Records from a collection
--------
Lemma validate_record_spec r managed :
  in_u64 (rec_requested_bytes r) -> in_u64 (rec_region_size r) -> in_u64 (rec_offset r) ->
  in_u64 managed -> validate_record r managed = true <-> record_valid r managed.
Proof.
  unfold in_u64. intros Hq Hz Ho Hm. unfold validate_record.
  assert (Ea : (rec_alignment r =? 0) || negb (Z.land (rec_alignment r) (sub64 (rec_alignment r) 1) =? 0)
               = negb (is_pow2 (rec_alignment r))).
  { unfold is_pow2. by destruct (rec_alignment r =? 0), (Z.land _ _ =? 0). }
  assert (Eb : (rec_offset r >? managed) || (rec_region_size r >? sub64 managed (rec_offset r))
               = (managed <? rec_end r)).
  { unfold rec_end. rewrite !Z.gtb_ltb. destruct (Z.ltb_spec managed (rec_offset r)); simpl.
    - symmetry. apply Z.ltb_lt. lia.
    - rewrite sub64_small by lia.
      destruct (Z.ltb_spec (managed - rec_offset r) (rec_region_size r)),
        (Z.ltb_spec managed (rec_offset r + rec_region_size r)); lia. }
  rewrite Ea, Eb. split.
  - intros Hv. guards_in Hv. zbool. constructor; try done; try lia.
    repeat match goal with H : enum_ok _ = true |- _ => rewrite H end. done.
  - intros []. zbool.
    repeat match goal with H : enum_ok _ = true |- _ => rewrite H; clear H end.
    rewrite rv_align0, rv_aligned0. rewrite (proj2 (Z.eqb_neq _ _)), !(proj2 (Z.ltb_ge _ _)) by lia.
    simpl. by rewrite (proj2 (Z.eqb_neq _ _)).
Qed.

Abbreviation ids := (fmap rec_id).

(** The validation loop: success means valid records and fresh, distinct ids. *)
Lemma validate_records_spec managed what l seen sum :
  in_u64 sum ->
  let good := Forall (fun r => validate_record r managed = true) l /\ NoDup (ids l)
              /\ forall i, i ∈ ids l -> i ∉ seen in
  match validate_records managed what l seen sum with
  | inl _ => ~ good
  | inr (seen', sum') => good /\ (forall i, i ∈ seen' <-> i ∈ ids l \/ i ∈ seen)
      /\ sum' = (sum + zsum rec_region_size l) mod U64
  end.
Proof.
  revert seen sum. induction l as [|r l IH]; intros seen sum Hs good; simpl.
  { unfold good; simpl. split_and!; [constructor|constructor|set_solver|set_solver|].
    rewrite Z.add_0_r. symmetry. by apply Z.mod_small. }
  destruct (validate_record r managed) eqn:Hv; simpl.
  2: { intros ([Hr _]%Forall_cons & _). congruence. }
  case_decide as Hd.
  { intros (_ & _ & Hf). by apply (Hf (rec_id r)); [set_solver|]. }
  specialize (IH ({[rec_id r]} ∪ seen) (add64 sum (rec_region_size r)) (add64_range _ _)).
  destruct (validate_records _ _ _ _ _) as [msg|[seen' sum']]; simpl in IH.
  - intros (Hf & Hn & Hfr). apply IH. apply Forall_cons in Hf as [_ Hf].
    apply NoDup_cons in Hn as [Hni Hn]. split_and!; auto. intros i Hi. set_solver.
  - destruct IH as ((Hf & Hn & Hfr) & Hs' & ->). unfold good; simpl. split_and!.
    + by constructor.
    + constructor; [|done]. intros Hi. apply (Hfr _ Hi). set_solver.
    + intros i [->|Hi]%elem_of_cons; [done|]. specialize (Hfr i Hi). set_solver.
    + intros i. rewrite Hs'. set_solver.
    + unfold add64. rewrite Zplus_mod_idemp_l. f_equal. unfold zsum; simpl. lia.
Qed.

(** What a snapshot must satisfy to be restored. *)
Record snapshot_valid (s : PersistSnapshot) : Prop := {
  sv_records : Forall (fun r => record_valid r (managed_capacity (ps_domain s)))
                 (ps_records s ++ ps_retired s);
  sv_ids : NoDup (ids (ps_records s ++ ps_retired s));
  sv_apart : pairwise_apart (ps_records s);
}.

(** The word ranges that any snapshot in memory has. *)
Definition snapshot_words (s : PersistSnapshot) : Prop :=
  in_u64 (managed_capacity (ps_domain s))
  /\ Forall (fun r => in_u64 (rec_requested_bytes r) /\ in_u64 (rec_region_size r)
                      /\ in_u64 (rec_offset r)) (ps_records s ++ ps_retired s).

Lemma validate_all l managed :
  in_u64 managed ->
  Forall (fun r => in_u64 (rec_requested_bytes r) /\ in_u64 (rec_region_size r)
                   /\ in_u64 (rec_offset r)) l ->
  Forall (fun r => validate_record r managed = true) l <-> Forall (fun r => record_valid r managed) l.
Proof.
  intros Hm Hw. rewrite !Forall_forall. rewrite Forall_forall in Hw.
  split; intros Hv r Hr; destruct (Hw r Hr) as (? & ? & ?); apply validate_record_spec; auto.
Qed.

(** On valid records the interval arithmetic does not wrap. *)
Lemma rec_intervals l managed :
  in_u64 managed -> Forall (fun r => record_valid r managed /\ in_u64 (rec_offset r)) l ->
  rec_interval <$> l = (fun r => (rec_offset r, rec_end r)) <$> l
  /\ Forall (fun p => 0 <= p.1 /\ p.1 < p.2 /\ p.2 <= managed) (rec_interval <$> l).
Proof.
  intros Hm. induction 1 as [|r l [[[? ?] ? He ? ? ?] Ho] _ [IH1 IH2]]; [split; constructor|].
  unfold in_u64, rec_end in *. rewrite !fmap_cons. assert (Hi : rec_interval r = (rec_offset r, rec_end r)).
  { unfold rec_interval, rec_end. rewrite add64_small by lia. done. }
  rewrite Hi, IH1. split; [done|]. rewrite IH1 in IH2. constructor; [|done]. simpl. unfold rec_end. lia.
Qed.

Lemma apart_records l :
  StronglySorted apart ((fun r => (rec_offset r, rec_end r)) <$> l) <-> pairwise_apart l.
Proof. apply StronglySorted_fmap. Qed.

(** The structural checks accept exactly the valid snapshots: the sum test is implied by
    the overlap test, and its wrap-around can hide nothing. *)
Lemma check_snapshot_spec s :
  snapshot_words s ->
  match check_snapshot s with
  | Ok s' => s' = s /\ snapshot_valid s
  | Err f => reason f = RejectReason.INTERNAL_ERROR /\ ~ snapshot_valid s
  end.
Proof.
  intros [Hm Hw]. unfold check_snapshot.
  set (managed := managed_capacity (ps_domain s)) in *.
  pose proof Hw as [Hw1 Hw2]%Forall_app.
  pose proof (validate_records_spec managed "invalid record" (ps_records s) ∅ 0 ltac:(done)) as H1.
  destruct (validate_records _ _ (ps_records s) ∅ 0) as [msg|[seen sum]]; simpl in H1.
  { split; [done|]. intros [Hv Hn _]. apply H1. apply Forall_app in Hv as [Hv _].
    rewrite fmap_app in Hn. apply NoDup_app in Hn as (Hn & _). rewrite validate_all by done.
    split_and!; [done..|set_solver]. }
  destruct H1 as ((Hv1 & Hn1 & _) & Hseen & Hsum).
  pose proof (validate_records_spec managed "invalid retired record" (ps_retired s) seen 0 ltac:(done)) as H2.
  destruct (validate_records _ _ (ps_retired s) seen 0) as [msg|[seen2 sum2]]; simpl in H2.
  { split; [done|]. intros [Hv Hn _]. apply H2. apply Forall_app in Hv as [_ Hv].
    rewrite fmap_app in Hn. apply NoDup_app in Hn as (_ & Hd & Hn). rewrite validate_all by done.
    split_and!; [done..|]. intros i Hi. rewrite Hseen. intros [Hi'|Hi']; [by apply (Hd i)|set_solver]. }
  destruct H2 as ((Hv2 & Hn2 & Hfr) & _ & _). rewrite validate_all in Hv1, Hv2 by done.
  destruct (rec_intervals (ps_records s) managed Hm) as [Ei Hi].
  { rewrite Forall_forall in Hv1, Hw1 |- *. intros r Hr. split; [by apply Hv1|]. by apply Hw1. }
  assert (Hne : Forall (fun p => p.1 < p.2) (rec_interval <$> ps_records s)).
  { eapply Forall_impl; [exact Hi|]. simpl. lia. }
  pose proof (overlaps_sorted _ Hne) as Hov. rewrite Ei, apart_records in Hov. rewrite Ei.
  assert (Hsz : pairwise_apart (ps_records s) ->
                0 <= zsum rec_region_size (ps_records s) <= managed).
  { intros Ha. apply apart_records in Ha. rewrite <- Ei in Ha.
    pose proof (apart_sum _ managed (proj1 Hm) Hi Ha) as Hle. rewrite Ei in Hle.
    assert (Ez : forall l, zsum (fun p => p.2 - p.1) ((fun r => (rec_offset r, rec_end r)) <$> l)
                 = zsum rec_region_size l).
    { induction l as [|r l IH]; [done|]. rewrite fmap_cons, !zsum_cons, IH. simpl. unfold rec_end. lia. }
    rewrite Ez in Hle. split; [|done]. apply zsum_nonneg. intros r Hr.
    rewrite Forall_forall in Hw1. apply (Hw1 r Hr). }
  destruct (Z.gtb_spec sum managed) as [Hgt|Hle].
  { split; [done|]. intros [_ _ Ha]. specialize (Hsz Ha). unfold in_u64 in Hm.
    rewrite Hsum, Z.add_0_l, Z.mod_small in Hgt by lia. lia. }
  destruct (overlaps _) eqn:Hover.
  { split; [done|]. intros [_ _ Ha]. apply Hov in Ha. congruence. }
  split; [done|]. constructor; [by apply Forall_app| |by apply Hov].
  rewrite fmap_app. apply NoDup_app. split_and!; auto. intros i Hi1 Hi2. apply (Hfr i Hi2), Hseen. auto.
Qed.

(** ** Round trip *)

Record snapshot_ok (s : PersistSnapshot) : Prop := {
  so_magic : ps_magic s = kMagic;
  so_version : ps_version s = kVersion;
  so_domain : domain_ok (ps_domain s);
  so_watermarks : WatermarkConfig_valid (dom_watermarks (ps_domain s)) = true;
  so_records : Forall record_ok (ps_records s);
  so_retired : Forall record_ok (ps_retired s);
  so_nrecords : Z.of_nat (length (ps_records s)) <= kMaxRecords;
  so_nretired : Z.of_nat (length (ps_retired s)) <= kMaxRecords;
  so_next : in_u64 (ps_next_alloc_id s);
  so_history : in_u64 (ps_history_count s);
}.

(** The same but for the limits on the numbers of records, which here only fit the count. *)
Record snapshot_fields (s : PersistSnapshot) : Prop := {
  sf_magic : ps_magic s = kMagic;
  sf_version : ps_version s = kVersion;
  sf_domain : domain_ok (ps_domain s);
  sf_watermarks : WatermarkConfig_valid (dom_watermarks (ps_domain s)) = true;
  sf_records : Forall record_ok (ps_records s);
  sf_retired : Forall record_ok (ps_retired s);
  sf_nrecords : Z.of_nat (length (ps_records s)) < U32;
  sf_nretired : Z.of_nat (length (ps_retired s)) < U32;
  sf_next : in_u64 (ps_next_alloc_id s);
  sf_history : in_u64 (ps_history_count s);
}.

Lemma snapshot_ok_fields s : snapshot_ok s -> snapshot_fields s.
Proof. intros []. constructor; try done; unfold kMaxRecords, U32 in *; lia. Qed.

(** Both counts are within the limit of the format. *)
Definition counts_ok (s : PersistSnapshot) : Prop :=
  Z.of_nat (length (ps_records s)) <= kMaxRecords /\ Z.of_nat (length (ps_retired s)) <= kMaxRecords.

#[export] Instance counts_ok_dec s : Decision (counts_ok s).
Proof. unfold counts_ok. apply _. Defined.

Lemma snapshot_fields_ok s : snapshot_fields s -> counts_ok s -> snapshot_ok s.
Proof. intros [] []. by constructor. Qed.

Lemma with_read_ok {A B} (r : reader A) bs a rest msg (k : A -> bytes -> option (Result B)) x :
  r bs = ROk a rest -> k a rest = x -> with_read r bs msg k = x.
Proof. unfold with_read. by intros -> <-. Qed.

Lemma count_ok l : Z.of_nat (length (A := AllocationRecord) l) < U32 ->
  in_u32 (Z.of_nat (length l) mod U32) /\ Z.of_nat (length l) mod U32 = Z.of_nat (length l).
Proof. unfold in_u32, U32. intros. rewrite Z.mod_small; lia. Qed.

(** Everything a writer appends is a byte. *)
Lemma put_enum_ok {E} `{CEnum E} (e : E) :
  cenum_canon e -> cenum_max E < 256 -> bytes_ok (put_enum e).
Proof. intros Hc Hm. constructor; [|constructor]. by apply cenum_canon_u8. Qed.

Lemma put_str_ok s : bytes_ok (put_str s).
Proof. apply Forall_app. split; [apply put_le_from_ok|apply bytes_of_string_ok]. Qed.

#[local] Ltac write_ok :=
  repeat (apply Forall_app; split);
  first [apply put_le_from_ok | apply bytes_of_string_ok | by apply put_enum_ok | idtac].

Lemma write_record_ok r : record_ok r -> bytes_ok (write_record r).
Proof.
  intros []. unfold write_record. write_ok. constructor; [|constructor].
  by destruct (rec_recoverable r).
Qed.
--------
Give back the opening line of the records above and every line after it, up to and including the one with "unfold in_u64. intros", unchanged.

- EXERCISE OUTPUT:
Lemma validate_record_spec r managed :
  in_u64 (rec_requested_bytes r) -> in_u64 (rec_region_size r) -> in_u64 (rec_offset r) ->
  in_u64 managed -> validate_record r managed = true <-> record_valid r managed.
Proof.
  unfold in_u64. intros Hq Hz Ho Hm. unfold validate_record.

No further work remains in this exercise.